Significance Statement

What is already known on this subject? Previous research birth cohorts have linked study data to vital records data, as have studies in countries with national databases. What does this study add? This provides evidence that linkage to vital records data is possible for a cohort based on a non-pregnancy topic, when data were collected over a long period and existence and timing of births is unknown. The linked women differed in small ways from the unlinked, being less mobile and having a slightly better cardiovascular risk profile.

Background

Pregnancy is not separate from health at other periods of life. Complications of pregnancy have been linked to later cardiovascular, metabolic, and cancer outcomes (Bonamy et al. 2011; Catov et al. 2011; Cnattingius et al. 2005; Nilsen et al. 2005). Many studies wish to make the best use of data already collected, and so may wish to add on pregnancy to an existing study of cardiovascular health, diabetes, or cancer, or a clinical trial. While such linkages are feasible in theory and straightforward in Scandinavian countries, in the U.S. and other countries without national registries, they present certain challenges. The number and date of birth of the children may not be known; participants’ names are likely to change; participants move from the state where they were enrolled.

We are unaware of other U.S.-based studies that have attempted to link vital records data for offspring information when the timing of the births was unknown and when the births occurred a long time after study participation. The Bogalusa Heart Study (BHS) is a long-running study of cardiovascular health in childhood, adolescence, and adulthood, including data on almost 6000 women.
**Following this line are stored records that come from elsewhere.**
(* ===== verification/Identity.v ===== *)
(** * Who may do what at the keyholder ([datasphere/keyholder/identity.go],
      [server.go]'s [refuseSecretMutation])

    A caller is the role its leaf's URI names.  An application's scope is found
    by the name composed from its namespace and its own. *)

From Stdlib Require Import Ascii.
From S2P Require Import Prelude GoStrings LogicalKey Keyring KeyringFacts.

(** ** Data *)

Definition RoleOperator : string := "operator".
Definition RoleKeeper : string := "keeper".
Definition RoleDevice : string := "device".
Definition RoleApp : string := "app".

Record Identity := mkIdentity {
  id_Role : string;
  id_Instance : string;
  id_Name : string;
  id_Namespace : string
}.

Inductive auth_error :=
| OtherInstance
| UnknownShape.

Definition IntentOperator : string := "operator-unseal".
Definition IntentHandOver : string := "hand-over".
Definition IntentReseed : string := "restart-reseed".

(** ** Operations *)

Definition ParseIdentity (uri instance : string) : result auth_error Identity :=
  match CutPrefix uri ("farcast://" +:+ instance +:+ "/") with
  | None => Err OtherInstance
  | Some rest =>
      if decide (instance = "") then Err OtherInstance
      else if decide (rest = RoleOperator) then Ok (mkIdentity RoleOperator instance "" "")
      else
        match SplitByte slash rest with
        | [role; name] =>
            if decide (role = RoleKeeper /\ name <> "") then Ok (mkIdentity RoleKeeper instance name "")
            else if decide (role = RoleDevice /\ name <> "") then Ok (mkIdentity RoleDevice instance name "")
            else Err UnknownShape
        | [role; namespace; name] =>
            if decide (role = RoleApp /\ namespace <> "" /\ name <> "")
            then Ok (mkIdentity RoleApp instance name namespace)
            else Err UnknownShape
        | _ => Err UnknownShape
        end
  end.

Definition AllowData (instance uri : string) : bool :=
  match ParseIdentity uri instance with
  | Ok id => bool_decide (id_Role id <> RoleKeeper)
  | Err _ => false
  end.

Definition MayReach (id : Identity) (scopeName : string) : bool :=
  if decide (id_Role id = RoleOperator \/ id_Role id = RoleDevice) then true
  else if decide (id_Role id = RoleApp) then
    match AppScopeName (id_Namespace id) (id_Name id) with
    | Ok own => bool_decide (scopeName = own)
    | Err _ => false
    end
  else false.

Definition MayPush (id : Identity) (intent : string) : bool :=
  if decide (id_Role id = RoleOperator) then
    bool_decide (intent = IntentOperator \/ intent = IntentHandOver \/ intent = IntentReseed)
  else if decide (id_Role id = RoleKeeper) then bool_decide (intent = IntentReseed)
  else false.

Definition MaySeal (id : Identity) : bool := bool_decide (id_Role id = RoleOperator).

(** [true] when the mutation is refused. *)
Definition refuseSecretMutation (id : Identity) (scope : Scope) (key : string) : bool :=
  if negb (IsSecretsKey (sc_Prefix scope) key) then false
  else bool_decide (id_Role id = RoleApp).

(** ** Composed names *)

Lemma AppScopeName_some n a name : AppScopeName n a = Ok name -> name = "app-" +:+ n +:+ "-" +:+ a.
Proof.
  unfold AppScopeName. destruct (_ <? _); [done|]. destruct (ValidateScopeName _); [|done]. by intros [= <-].
Qed.

(** Without a dash in the namespaces, the name gives back both halves. *)
Lemma composed_name_inj n a n' a' : without "-" n = true -> without "-" n' = true ->
  n +:+ "-" +:+ a = n' +:+ "-" +:+ a' -> n = n' /\ a = a'.
Proof.
  intros Hn Hn' E.
  assert (cutByte "-" (n +:+ "-" +:+ a) = cutByte "-" (n' +:+ "-" +:+ a')) as Ec by (by rewrite E).
  assert (forall m b, without "-" m = true -> cutByte "-" (m +:+ "-" +:+ b) = Some (m, b)) as Hcut.
  { clear. unfold without. intros m b. induction m as [|x m IH]; [done|]. rewrite cons_app. cbn.
    intros [Hx Hm]%andb_true_iff. apply negb_true_iff in Hx. rewrite Hx. by rewrite IH. }
  rewrite !Hcut in Ec by done. by injection Ec as -> ->.
Qed.

(** ** Properties *)

(** What a leaf admits: the operator and a device reach every scope and a
    keeper none; a keeper pushes only a re-seed, a device or an application
    nothing; only the operator seals; and a keeper's leaf is the only one of this
    instance the data path turns away. *)
Theorem roles_are_bounded id intent name uri instance :
  (id_Role id = RoleKeeper -> MayReach id name = false /\ MaySeal id = false /\
     (MayPush id intent = true <-> intent = IntentReseed)) /\
  (id_Role id = RoleDevice \/ id_Role id = RoleApp -> MayPush id intent = false /\ MaySeal id = false) /\
  (id_Role id = RoleOperator \/ id_Role id = RoleDevice -> MayReach id name = true) /\
  (AllowData instance uri = true <->
     exists i, ParseIdentity uri instance = Ok i /\ id_Role i <> RoleKeeper) /\
  (forall i, ParseIdentity uri instance = Ok i ->
     id_Instance i = instance /\ (id_Role i = RoleApp -> id_Namespace i <> "" /\ id_Name i <> "") /\
     (id_Role i = RoleKeeper \/ id_Role i = RoleDevice -> id_Name i <> "")).
Proof.
  split; [|split; [|split; [|split]]].
  - intros E. unfold MayReach, MaySeal, MayPush. rewrite E. split; [done|]. split; [done|].
    rewrite decide_False, decide_True by done. apply bool_decide_eq_true.
  - intros [E|E]; unfold MaySeal, MayPush; rewrite E; done.
  - intros E. unfold MayReach. by rewrite decide_True.
  - unfold AllowData. destruct (ParseIdentity uri instance) as [i|e].
    + rewrite bool_decide_eq_true. split; [eauto|]. intros (i' & [= ->] & Hr). done.
    + split; [done|]. by intros (i & [=] & _).
  - intros i. unfold ParseIdentity. destruct (CutPrefix _ _) as [rest|]; [|done].
    case_decide; [done|]. case_decide; [intros [= <-]; split_and!; [done..|by intros [?|?]]|].
    destruct (SplitByte _ _) as [|a [|b [|c [|d l]]]]; try done; repeat case_decide; try done; intros [= <-];
      (split; [done|split; [try done; tauto|try (intros _; tauto); by intros [?|?]]]).
Qed.

(** An application reaches the scope named for its own namespace and
    application and, between namespaces without a dash, no other application's. *)
Theorem applications_reach_their_own instance n a n' a' name name' :
  without "-" n = true -> without "-" n' = true ->
  AppScopeName n a = Ok name -> AppScopeName n' a' = Ok name' ->
  (MayReach (mkIdentity RoleApp instance a n) name' = true <-> (n, a) = (n', a')).
Proof.
  intros Hn Hn' E E'. unfold MayReach. cbn [id_Role id_Name id_Namespace].
  rewrite decide_False, decide_True by (unfold RoleApp, RoleOperator, RoleDevice; naive_solver). rewrite E.
  rewrite bool_decide_eq_true. apply AppScopeName_some in E, E'. subst. split.
  - intros Heq. assert (n' +:+ "-" +:+ a' = n +:+ "-" +:+ a) as Hc.
    { by apply (app_string_inj "app-"). }
    destruct (composed_name_inj _ _ _ _ Hn' Hn Hc) as [-> ->]. done.
  - by intros [= -> ->].
Qed.

(** With a dash in a namespace two different applications compose one scope
    name: each reaches the scope minted for the other, although their prefixes
    share no key. *)
Theorem two_applications_one_name :
  exists n a n' a' name, (n, a) <> (n', a') /\ segment n /\ segment a /\ segment n' /\ segment a' /\
    AppScopeName n a = Ok name /\ AppScopeName n' a' = Ok name /\
    scopesOverlap (AppScopePrefix n a) (AppScopePrefix n' a') = false /\
    (forall instance, MayReach (mkIdentity RoleApp instance a n) name = true /\
                      MayReach (mkIdentity RoleApp instance a' n') name = true).
Proof.
  exists "a-b"%string, "c"%string, "a"%string, "b-c"%string, "app-a-b-c"%string. split_and!; try done.
Qed.

(** Applications read secrets and never write or delete one: under the
    secrets subtree of a scope a mutation is refused exactly to them, and a
    secret's name the operator may use is one path segment below it. *)
Theorem secrets_are_read_only id scope secret :
  ValidateSecretName secret = Ok tt ->
  IsSecretsKey (sc_Prefix scope) (sc_Prefix scope +:+ SecretsSegment +:+ ScopePrefixSuffix +:+ secret) = true /\
  (refuseSecretMutation id scope (sc_Prefix scope +:+ SecretsSegment +:+ ScopePrefixSuffix +:+ secret) = true
     <-> id_Role id = RoleApp) /\
  (forall key, IsSecretsKey (sc_Prefix scope) key = false -> refuseSecretMutation id scope key = false).
Proof.
  intros Hs. assert (secret <> "") as Hne by (intros ->; done).
  assert (IsSecretsKey (sc_Prefix scope) (sc_Prefix scope +:+ SecretsSegment +:+ ScopePrefixSuffix +:+ secret) = true)
    as Hk.
  { unfold IsSecretsKey. rewrite (proj2 (CutPrefix_spec _ _ _) eq_refl). cbn [mbind option_bind].
    rewrite <- app_string_assoc, (proj2 (CutPrefix_spec _ _ _) eq_refl). by apply bool_decide_eq_true. }
  split; [done|]. split.
  - unfold refuseSecretMutation. rewrite Hk. cbn [negb]. apply bool_decide_eq_true.
  - intros key Hn. unfold refuseSecretMutation. by rewrite Hn.
Qed.

(** *** Witnesses *)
In this paper, we present the results of a linkage between female BHS participants and vital records data.

Methods

The BHS was begun in 1973 by Dr. Gerald Berenson (Berenson 2001). Surveys of the town’s schoolchildren were repeated approximately every 2 years through 1994, examining newly enrolled children as well as re-examining those previously enrolled, with reexamination of adults 18–50 between 1997 and 2009. Data collection on cardiovascular health and early aging is ongoing.

Birth Record Data Linkage

Louisiana birth records were available from 1982 to 2009 and fetal death records from 1999 to 2010, inclusive. In 1989, the US Standard Certificates and Reports issued a major revision to the Standard Certificate of Live Births (Freedman et al. 1988); this analysis includes records both from before and after the revision. Linkage of Louisiana birth record data to BHS data was completed using LinkPro v3.0 (InfoSoft, Inc., Winnipeg, MB) (Jaro 1995; Nitsch et al. 2006; Tromp et al. 2011) Fig. 1 presents the linkage flow graphically. For 1982–1989 records, linkage variables available included maternal last name, soundex code for last name, race, and year of birth. Soundex is a macro available in LinkPro that converts character variables to phonetic code in order to compensate for common discrepancies in names. Only observations that matched on all four variables were retained for review. This review entailed visual comparison of addresses in order to further confirm a true match.

Fig. 1
figure 1

Flowchart for linkage of Bogalusa Heart Study data to vital statistics data

From 1990 to 2009, a three stage linkage process was used, including deterministic record linkage based on maternal social security number (SSN), and probabilistic linkage when SSN was unavailable.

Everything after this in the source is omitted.